Rupture

La loi n° 2022-1598 du 21 décembre 2022, complétée par le décret n° 2023-275 du 17 avril 2023, prévoit – sous certaines conditions – que le salarié qui abandonne volontairement son poste et qui, après mise en demeure de justifier son absence et de reprendre ses fonctions dans un délai d’au moins 15 jours (délai fixé par l’employeur), ne donne pas suite, est réputé avoir démissionné à l’issue dudit délai (C. trav., art. L. 1237-1-1 et R. 1237-13).

    Computation du délai fixé par la mise en demeure, pouvoir d’appréciation de l’employeur sur le motif légitime avancé par le salarié, reprise du travail hors délai, etc… L’introduction de ce dispositif a suscité, et suscite encore, de nombreuses questions et incertitudes sur le plan juridique.
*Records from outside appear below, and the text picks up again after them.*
(** * Frontmatter statistics: the field index of [src/main.ts]

    A shallow embedding of the index-maintenance core of the plugin class
    [EnhancedFrontmatterStatsPlugin]: the flattener [flattenFrontmatter], the
    value statistics [updateValueStats], the four incremental handlers
    ([updateCacheForFile], [updateCacheOnDelete], [updateCacheOnRename],
    [updateCacheOnCreate], all through [addFileToCache]), [clearCache] and the
    read path [getFields].

    Modelling conventions.
    - The two private members [cache] and [lastUpdate] are the explicit
      [State]; every method takes a state and returns the next one.
    - [Date.now()] is an argument: the handlers read the clock once,
      [getFields] reads it at entry and again when it stores a rebuild.
    - The host ([this.app]) is the record [App]: the vault's markdown files and
      the metadata cache's answer for each file.
    - A [TFile] is the value (path, extension); owning lists hold such values.
    - Counts and times are JavaScript numbers holding integers: [Z].
    - A parsed header is its sequence of own entries in the order
      [Object.entries] enumerates them.
    - [fieldsMap] is a plain object created by [{}]: the model keeps its own
      entries in insertion order; a lookup [fieldsMap[key]] also sees the
      members inherited from [Object.prototype], and [Object.values] lists
      the entries whose key is a canonical array index first, by ascending
      index, then the others in insertion order.
    - A [TypeError] thrown inside the rebuild is the flag [threw] of the
      scan and [rejected] of the call: the promise of [getFields] rejects,
      nothing is stored, and the logs hold what happened before the throw.
    - Numeric header values are integers, rendered in decimal by [String].
    - The progress percentage is the exact quotient, a rational.

    Of the modal [StatsModal] the file embeds what computes: the paging of
    the file list ([renderFileList], [renderPagination]), [getNestedValue],
    [truncate] and the menu item that adds a field to the ignore list.
    A string is its sequence of characters; the page size is an integer;
    [in] sees own properties only (the keys of a record, the indices and the
    length of an array). *)

From Stdlib Require Import List String Ascii ZArith QArith Bool Lia.
From Stdlib Require Import DecimalString Permutation Sorted.
Import ListNotations.

Set Warnings "-register-all".

Local Open Scope string_scope.
Local Open Scope list_scope.
Local Open Scope Z_scope.

(** ** Parsed header values *)

(** What the host's YAML parser hands over: primitives, [null], arrays, and
    nested records.  A record is its entry sequence, in the order
    [Object.entries] enumerates it. *)
Inductive value : Type :=
| VString (s : string)
| VNumber (z : Z)
| VBoolean (b : bool)
| VNull
| VArray (items : list value)
| VObject (o : object)
with object : Type :=
| ONil
| OCons (key : string) (v : value) (rest : object).

Scheme value_mut := Induction for value Sort Prop
  with object_mut := Induction for object Sort Prop.

(** [Object.entries(obj)]. *)
Fixpoint entries (obj : object) : list (string * value) :=
  match obj with
  | ONil => []
  | OCons key v rest => (key, v) :: entries rest
  end.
    Conciliation de la présomption de démission avec le statut de salarié protégé

    Récemment, la Cour d’appel de Paris (CA Paris, 6 mars 2025, n°24/02319) s’est prononcée sur l’une d’entre elles, à savoir la conciliation entre le régime de la présomption de démission et les garanties attachées au statut de salarié protégé.

    Dans l’affaire à l’origine du litige, après avoir mis en demeure un salarié protégé « de justifier (son) absence ou de reprendre (son) poste » après une absence, l’employeur l’a considéré comme démissionnaire sur le fondement des dispositions légales.

    Confirmant la décision rendue en référé par le Conseil de prud’hommes de Meaux, la Cour d’appel, après avoir souligné que « le code du travail ne prévoit aucune disposition spécifique de demande d’autorisation de rupture pour cause de démission présumée« , considère que la rupture du contrat de travail est entachée d’irrégularité, en ce qu’elle a été opérée sans autorisation préalable de l’inspection du travail, en violation du régime protecteur applicable aux salariés investis d’un mandat représentatif.

    La juridiction précise à cet égard que « s’il est admis que le statut protecteur ne s’applique pas lorsque le salarié décide de rompre unilatéralement son contrat de travail, ce qui s’explique par le fait que la rupture résulte de la seule volonté du salarié et ne fait pas intervenir l’employeur, en revanche, la présomption légale de démission qui fait intervenir l’employeur dans la rupture du contrat de travail, ne dispense pas ce dernier de solliciter l’inspection du travail ». 

    La Cour d’appel de Paris considère en définitive cette rupture comme une « rupture du contrat de travail à l’initiative de l’employeur« … Cette qualification, bien loin des intentions initiales du législateur qui était d’instaurer au bénéfice de l’employeur une sorte de « prise d’acte du contrat de travail aux torts du salarié », a de lourdes conséquences pour l’employeur : pour une rupture en violation du statut protecteur, c’est la nullité qui est encourue.

    Remarque

    La Cour d’appel relève, au surplus, qu’en l’espèce, le salarié ne peut être considéré comme ayant abandonné volontairement son poste : son absence était due à une mise à pied conservatoire dans l’attente de son licenciement disciplinaire.

    L’employeur s’étant vu notifier un refus d’autorisation de licenciement pour motif disciplinaire, il avait demandé au salarié de reprendre le travail. Celui-ci prétendait néanmoins toujours être « en attente d’une date de réintégration« . 

    Le formalisme de la mise en demeure

    Le Conseil d’État, saisi d’un recours en annulation dirigé contre le décret du 17 avril 2023, a, dans une décision du 18 décembre 2024 (CE, 18 décembre 2024, n°473640), précisé les exigences formelles encadrant la mise en demeure adressée au salarié (voir « Démission pour abandon de poste : une précision importante du Conseil d’Etat sur la mise en demeure!« ).

    Dans son arrêt, la Cour d’appel de Paris se prononce à son tour sur ce formalisme : elle estime que la mise en demeure doit enjoindre au salarié de justifier son absence et de reprendre son poste, sans lui laisser le choix entre l’un ou l’autre.

    Cette position n’est pas conforme à celle du Conseil d’Etat, pour lequel « la mise en demeure adressée en application du premier alinéa de l’article L. 1237-1-1 du code du travail a pour objet de s’assurer du caractère volontaire de l’abandon de poste du salarié, en lui permettant de justifier son absence ou de reprendre le travail dans le délai fixé par l’employeur ».

    En conclusion, les imprécisions textuelles et l’insécurité juridique font de la présomption de démission un dispositif délicat à manier et porteurs de risques. Ces risques pèsent exclusivement sur les employeurs qui supportent les dommages financiers importants en cas de requalification de rupture.

    Par ailleurs, à notre connaissance, la Cour de cassation ne s’est encore jamais prononcée sur ces questions. Il convient de rester prudent sur les réponses qu’elle pourrait apporter.